07 May 2010
A higher order mode fibre delivers 125 fs pulses over a distance of 3.6 m without any pre-chirping of the input pulse.
Researchers in Denmark and Austria have created a higher order mode fibre that allows them to deliver 125 fs pulses directly from a Ti:sapphire laser without any additional optics. Removing the need for pre-chirping means that fibre delivery systems could easily be bolted-on to many existing Ti:sapphire lasers, a move that could aid applications such as terahertz imaging, confocal microscopy and endoscopic multiphoton imaging (Optics Express 18 7798).
"We can deliver ultrashort optical pulses directly from the laser to the location where they are required," Kim Jespersen from OFS Fitel in Denmark told optics.org. "There is no need for additional bulk optical components to pre-compensate for the transmission properties of the fibre. The development of a fibre with anomalous dispersion at 800 nm is the key element."
The major challenge facing researchers developing any fibre-based pulse delivery system is the dispersive and nonlinear properties inherent to fibre technology. Although there have been previous demonstrations of fibre delivery, almost all have had to rely on optical grating or prism configurations that pre-chirp the pulse prior to fibre launch in order to compensate for the dispersion of the fibre.
To overcome these problems, Jespersen and colleagues used a combination of solid silica fibres with different dispersion characteristics. Their femtosecond pulse delivery system comprises a section of higher order mode fibre placed between two sections of singlemode fibre. Each section of fibre offers some dispersion compensation, which leads to a fibre link with a neutral dispersion profile.
"We have made similar fibre assemblies operating at 1 µm and they have been demonstrated as dispersion managing building blocks inside laser cavities and as extra-cavity pulse compressors," commented Jespersen. "In order to shift the operational wavelength down to 800 nm and still obtain anomalous dispersion, we had to increase the waveguide dispersion even more to compensate for the high material dispersion at 800 nm."
In its best result to date, the OFS Fitel team collaborated with Femtolasers of Austria and was able to provide 125 fs pulses from a Ti:sapphire at the end of a 3.6 m fibre. In a preliminary test, the team was also able to deliver 216 fs pulses over a 55 m long fibre based on the same principle.
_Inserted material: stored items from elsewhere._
Definition parse_TaskUpdate (body : PatchBody.t) : TaskUpdate.t :=
  TaskUpdate.mk
    (parse_field (PatchBody.title body))
    (parse_field (PatchBody.description body))
    (parse_field (PatchBody.assignee_id body))
    (parse_field (PatchBody.completed body))
    (parse_field (PatchBody.priority body))
    (parse_field (PatchBody.due_date body)).

(** [PATCH /tasks/{task_id}] from the request body. *)
Definition patch_task (now : Z) (task_id : Z) (body : PatchBody.t)
  : M Table bool :=
  update_task now task_id (parse_TaskUpdate body).

(** ** Histories of the service

    [reachable clock db]: the table [db] is what the database holds after
    some sequence of calls of [create_task], [update_task] and [delete_task]
    on the empty table, and [clock] bounds every reading of the UTC clock
    made so far.  Successive readings of the clock do not decrease. *)

Inductive reachable : Z -> Table -> Prop :=
| reach_init : forall clock, reachable clock ∅
| reach_create : forall clock db now_created now_updated payload r db',
    reachable clock db ->
    clock <= now_created -> now_created <= now_updated ->
    create_task now_created now_updated payload db = (r, db') ->
    reachable now_updated db'
| reach_update : forall clock db now task_id payload r db',
    reachable clock db ->
    clock <= now ->
    update_task now task_id payload db = (r, db') ->
    reachable now db'
| reach_delete : forall clock db task_id r db',
    reachable clock db ->
    delete_task task_id db = (r, db') ->
    reachable clock db'.

(** What a stored record must satisfy, given a bound [clock] on the clock
    readings made so far. *)
Definition task_ok (clock : Z) (t : Task.t) : Prop :=
  PyStr.truthy (Task.title t) = true
  /\ PyStr.all_space (Task.title t) = false
  /\ (Task.assignee_id t = None \/ user_exists (Task.assignee_id t) = true)
  /\ In (Task.priority t) ALLOWED_PRIORITIES
  /\ Task.created_at t <= Task.updated_at t
  /\ Task.updated_at t <= clock.

(** ** The net effect of [update_task]

    What the checks and the assignments of [update_task] amount to, read off
    its body: the three conditions under which it does not raise, and the
    record it commits then. *)

Definition title_accepted (payload : TaskUpdate.t) : bool :=
  match TaskUpdate.title payload with
  | Some v => PyStr.truthy (PyStr.strip v)
  | None => true
  end.

Definition assignee_accepted (payload : TaskUpdate.t) : bool :=
  match TaskUpdate.assignee_id payload with
  | Some a => user_exists (Some a)
  | None => true
  end.

Definition priority_accepted (payload : TaskUpdate.t) : bool :=
  match TaskUpdate.priority payload with
  | Some p => in_allowed (PyStr.lower p)
  | None => true
  end.

Definition updated (now : Z) (payload : TaskUpdate.t) (t : Task.t) : Task.t :=
  Task.mk (Task.id t)
    (from_option PyStr.strip (Task.title t) (TaskUpdate.title payload))
    (from_option PyStr.strip (Task.description t)
       (TaskUpdate.description payload))
    (default (Task.completed t) (TaskUpdate.completed payload))
    (from_option Some (Task.assignee_id t) (TaskUpdate.assignee_id payload))
    (from_option PyStr.lower (Task.priority t) (TaskUpdate.priority payload))
    (from_option Some (Task.due_date t) (TaskUpdate.due_date payload))
    (Task.created_at t)
    now.

(** ** The net effect of [list_tasks]

    What the filters of [list_tasks] amount to, read off its body: the
    priority the rows are compared with, when there is one, and the
    condition a row meets to be selected. *)

Definition priority_filter (priority : option string)
  : Result (option string) :=
  if truthy_str priority
  then match validate_priority priority with
       | inl e => inl e
       | inr pr => inr (Some pr)
       end
  else inr None.

Definition sel_search (contains : string -> string -> bool)
    (search : option string) (t : Task.t) : bool :=
  if truthy_str search
  then contains (Task.title t) (default "" search)
       || contains (Task.description t) (default "" search)
  else true.

Definition sel_status (status : option string) (t : Task.t) : bool :=
  if is_str status "complete" then Bool.eqb (Task.completed t) true
  else if is_str status "incomplete" then Bool.eqb (Task.completed t) false
  else true.

Definition sel_assignee (assignee_id : option Z) (t : Task.t) : bool :=
  match assignee_id with
  | Some a => col_eq (Task.assignee_id t) a
  | None => true
  end.

Definition sel_priority (pr : option string) (t : Task.t) : bool :=
  match pr with
  | Some p => String.eqb (Task.priority t) p
  | None => true
  end.

Definition sel_due (today : Z) (due : option string) (t : Task.t) : bool :=
  if is_str due "overdue"
  then col_is_not_null (Task.due_date t) && col_lt (Task.due_date t) today
  else if is_str due "today" then col_eq (Task.due_date t) today
  else if is_str due "upcoming"
  then col_is_not_null (Task.due_date t) && col_gt (Task.due_date t) today
  else true.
The collaboration is keen to improve the power performance and is currently looking for industrial partners that are interested in this technology. "Our feedback from the industry is that the power performance is critical and that it needs to be 3–10 times higher than in our demonstration," commented Jespersen. "We know that there is room for improvement in terms of effective area (and also higher order dispersion) and we have a new preliminary fibre design ready. We will also try to reduce the accumulated higher order dispersion, since this is limiting the pulse duration that can be achieved."